The other day while I was caught in traffic, my mind began to wander like it usually does when I am not preoccupied with one of my numerous daily activities. I thought back to the beginning of my career as a teacher and recalled how excited I was to finally have an opportunity to ‘teach’ children. I then projected myself to my last couple of years before retirement and realized that the early excitement I felt in my first few years had disappeared. For whatever reason, and I have stopped trying to figure out how my mind works, I thought back to my days as a youngster growing up in Lively and how my friends and I would play street hockey for hours on end until our mothers would almost have to physically drag us into the house for dinner.

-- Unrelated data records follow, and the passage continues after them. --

Definition SupportFilePath (layout : Layout) (release : InstalledRelease) (name : string) : res string string :=
  if negb (String.eqb name "LICENSE") && negb (String.eqb name "NOTICE")
    then Err "release support file must be LICENSE or NOTICE"
  else match VersionDir layout (ir_Release release) with
       | Err e => Err e
       | Ok versionDir => Ok (Join [versionDir; name])
       end.

Definition os_is (o : option InstalledRelease) (os : string) : bool :=
  match o with Some release => String.eqb (ir_OS release) os | None => false end.
(** Method [Validate] of [DeploymentState]. *)
Definition validate_state (layout : Layout) (state : DeploymentState) : res string unit :=
  let active := ds_Active state in
  let manager := ds_Manager state in
  let definition := ds_ServiceDefinition state in
  all_ok [
    fails (negb (ds_StateVersion state =? DeploymentStateVersion) || (ds_Generation state =? 0))
      "deployment state version or generation is invalid";
    fails (negb (String.eqb (ds_StateDir state) (ly_StateDir layout)))
      "deployment state directory does not match the protected layout";
    when_some active (validate_release layout);
    when_some (ds_Previous state) (validate_release layout);
    fails (match active, ds_Previous state with
           | Some a, Some p => String.eqb (ir_ManifestSHA256 a) (ir_ManifestSHA256 p)
           | _, _ => false end) "active and previous releases must be distinct";
    if String.eqb (ds_Status state) StatusActive then
      all_ok [
        fails (bool_decide (active = None) ||
               (negb (String.eqb manager ManagerSystemd) && negb (String.eqb manager ManagerLaunchd)) ||
               String.eqb definition "" || negb (canonicalAbsolutePath definition))
          "active deployment state lacks a user service manager and definition";
        requireStrictDescendant (ly_HomeDir layout) definition "service definition";
        fails (negb (Bool.eqb (String.eqb manager ManagerSystemd) (os_is active "linux")) ||
               negb (Bool.eqb (String.eqb manager ManagerLaunchd) (os_is active "darwin")))
          "deployment service manager does not match the active platform"]
    else if String.eqb (ds_Status state) StatusForeground then
      fails (bool_decide (active = None) || negb (String.eqb manager ManagerForeground) || negb (String.eqb definition ""))
        "foreground deployment state is inconsistent"
    else if String.eqb (ds_Status state) StatusUninstalled then
      fails (negb (bool_decide (active = None)) || negb (String.eqb manager ManagerNone) || negb (String.eqb definition ""))
        "uninstalled deployment state is inconsistent"
    else Err "deployment status is invalid"].

Definition allowed_phases (operation : string) : list string :=
  if String.eqb operation OperationApply then
    [PhasePlanned; PhaseArtifactStaged; PhaseInstanceReady; PhasePriorServiceStopped; PhaseDefinitionInstalled;
     PhaseActivated; PhaseHealthVerified; PhaseCommitting; PhaseStateSaved]
  else if String.eqb operation OperationRollback then
    [PhasePlanned; PhasePriorServiceStopped; PhaseDefinitionInstalled; PhaseActivated; PhaseHealthVerified;
     PhaseCommitting; PhaseStateSaved]
  else if String.eqb operation OperationUninstall then
    [PhasePlanned; PhasePriorServiceStopped; PhaseDefinitionRemoved; PhaseRemovingArtifacts; PhaseArtifactsRemoved;
     PhaseCommitting; PhaseStateSaved]
  else [].
(** Method [Validate] of [DeploymentJournal]. *)
Definition validate_journal (layout : Layout) (journal : DeploymentJournal) : res string unit :=
  let operation := dj_Operation journal in
  let manager := dj_Manager journal in
  let definition := dj_ServiceDefinition journal in
  let artifact := dj_SourcePath journal in
  let license := dj_LicenseSourcePath journal in
  let notice := dj_NoticeSourcePath journal in
  let has_desired := negb (bool_decide (dj_Desired journal = None)) in
  all_ok [
    fails (negb (dj_StateVersion journal =? DeploymentStateVersion) ||
           negb (matches transactionIDPattern (dj_TransactionID journal))) "deployment journal identity is invalid";
    when_some (dj_Desired journal) (validate_release layout);
    when_some (dj_PriorState journal) (validate_state layout);
    fails (negb (bool_decide (dj_Phase journal ∈ allowed_phases operation)))
      "deployment journal operation or phase is invalid";
    fails (negb (Bool.eqb (String.eqb operation OperationApply || String.eqb operation OperationRollback) has_desired))
      "deployment journal desired release is inconsistent with its operation";
    if String.eqb operation OperationApply then
      all_ok [
        fails (negb (canonicalAbsolutePath artifact) || negb (canonicalAbsolutePath license) ||
               negb (canonicalAbsolutePath notice))
          "apply journal requires canonical artifact and release-file source paths";
        fails (String.eqb artifact license || String.eqb artifact notice || String.eqb license notice)
          "apply journal input paths must be distinct"]
    else fails (negb (String.eqb artifact "") || negb (String.eqb license "") || negb (String.eqb notice ""))
           "only apply journals may retain release input paths";
    match dj_Desired journal with
    | Some desired =>
        all_ok [
          if String.eqb manager ManagerForeground then
            fails (negb (String.eqb definition "")) "foreground journal must not contain a service definition"
          else if String.eqb manager ManagerSystemd then
            fails (negb (String.eqb (ir_OS desired) "linux") || negb (canonicalAbsolutePath definition))
              "systemd journal is inconsistent with the desired release"
          else if String.eqb manager ManagerLaunchd then
            fails (negb (String.eqb (ir_OS desired) "darwin") || negb (canonicalAbsolutePath definition))
              "launchd journal is inconsistent with the desired release"
          else Err "deployment journal manager is invalid";
          if negb (String.eqb definition "")
            then requireStrictDescendant (ly_HomeDir layout) definition "service definition" else Ok tt]
    | None =>
        fails (negb (String.eqb manager ManagerNone) &&
               match dj_PriorState journal with Some prior => negb (String.eqb manager (ds_Manager prior)) | None => true end)
          "uninstall journal manager does not match its prior state"
    end;
    fails (String.eqb operation OperationRollback &&
           match dj_PriorState journal with Some prior => bool_decide (ds_Active prior = None) | None => true end)
      "rollback journal requires an active prior state";
    fails (String.eqb operation OperationUninstall && bool_decide (dj_PriorState journal = None))
      "uninstall journal requires prior deployment state"].

(** ** Errors and the deployment monad

    Sentinel errors keep their identity through [%w] and [errors.Join]. *)
Inductive derr :=
| ErrNoDeploymentState | ErrNoDeploymentJournal
| ErrInjectedDeploymentCrash | ErrDeploymentPreviewConfirmationMismatch
| ErrRuntimeUnavailable | ErrInstalledReleaseFilesMissing | ErrNotDeployedExecutable
| FileError (e : ferr)
| Refused (text : string)
| Joined (first second : derr).
#[export] Instance derr_eq_dec : EqDecision derr.
Proof. solve_decision. Defined.
(** [errors.Is]. *)
Fixpoint Is (e sentinel : derr) : bool :=
  bool_decide (e = sentinel) ||
  match e with Joined first second => Is first sentinel || Is second sentinel | _ => false end.
Definition dwrap (context : string) (e : derr) : derr :=
  match e with
  | Refused text => Refused (context +:+ ": " +:+ text)
  | FileError e => FileError (wrap context e)
  | e => e
  end.

(** The machine a lifecycle operation runs on: the files, the state [H] of the host's
    service manager and runtime, and the operation's [journal] variable, which the
    steps update through a pointer. *)
Record Machine (H : Type) := mkMachine { m_world : World; m_host : H; m_journal : DeploymentJournal }.
Arguments mkMachine {H}.
Arguments m_world {H}.
Arguments m_host {H}.
Arguments m_journal {H}.
Definition DepM (H A : Type) : Type := Machine H → Machine H * res derr A.

Section monad.
Context {H : Type}.
Definition dep_ret {A} (a : A) : DepM H A := λ m, (m, Ok a).
Definition dep_bind {A B} (f : A → DepM H B) (x : DepM H A) : DepM H B := λ m,
  match x m with (m', Ok a) => f a m' | (m', Err e) => (m', Err e) end.
#[export] Instance depm_ret : MRet (DepM H) := @dep_ret.
#[export] Instance depm_bind : MBind (DepM H) := @dep_bind.
Definition fail {A} (e : derr) : DepM H A := λ m, (m, Err e).
Definition refuse {A} (text : string) : DepM H A := fail (Refused text).
Definition demand (b : bool) (text : string) : DepM H unit := if b then mret tt else refuse text.
Definition from_res {A} (r : res string A) : DepM H A := match r with Ok a => mret a | Err e => refuse e end.
Definition tried {A} (x : DepM H A) : DepM H (res derr A) := λ m, let '(m', r) := x m in (m', Ok r).
Definition within {A} (context : string) (x : DepM H A) : DepM H A := λ m,
  let '(m', r) := x m in (m', match r with Ok a => Ok a | Err e => Err (dwrap context e) end).
(** A file-system computation of the deployment. *)
Definition on_files {A} (x : FsM A) : DepM H A := λ m,
  let '(w, r) := x (m_world m) in
  (mkMachine w (m_host m) (m_journal m), match r with Ok a => Ok a | Err e => Err (FileError e) end).
Definition get_journal : DepM H DeploymentJournal := λ m, (m, Ok (m_journal m)).
Definition set_journal (journal : DeploymentJournal) : DepM H unit := λ m,
  (mkMachine (m_world m) (m_host m) journal, Ok tt).
End monad.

It wasn’t just hockey, however. A couple of phone calls was all it took and we would have a baseball game, a football game, a game of hide-and-seek, soccer, you name it. And we had fun - no referees - no adults - just a bunch of kids playing for the “Stanley Cup” or the “World Series”.

I don’t notice the excitement in the eyes of young teachers any more. I certainly know I lost the excitement many years before I actually retired. I also notice that there doesn’t seem to be many road hockey games around. You seldom see kids playing at a baseball field unless there are adults, umpires and fancy uniforms.

It reminded me about a story I once heard about a group called “The Fisherman’s Fellowship”. They were surrounded by streams and lakes full of hungry fish. They met regularly to discuss the call to fish, and the thrill of catching fish. They really got excited about fishing! Something like I felt about  teaching when I first started. Something like a young kid feels about playing hockey in the beginning.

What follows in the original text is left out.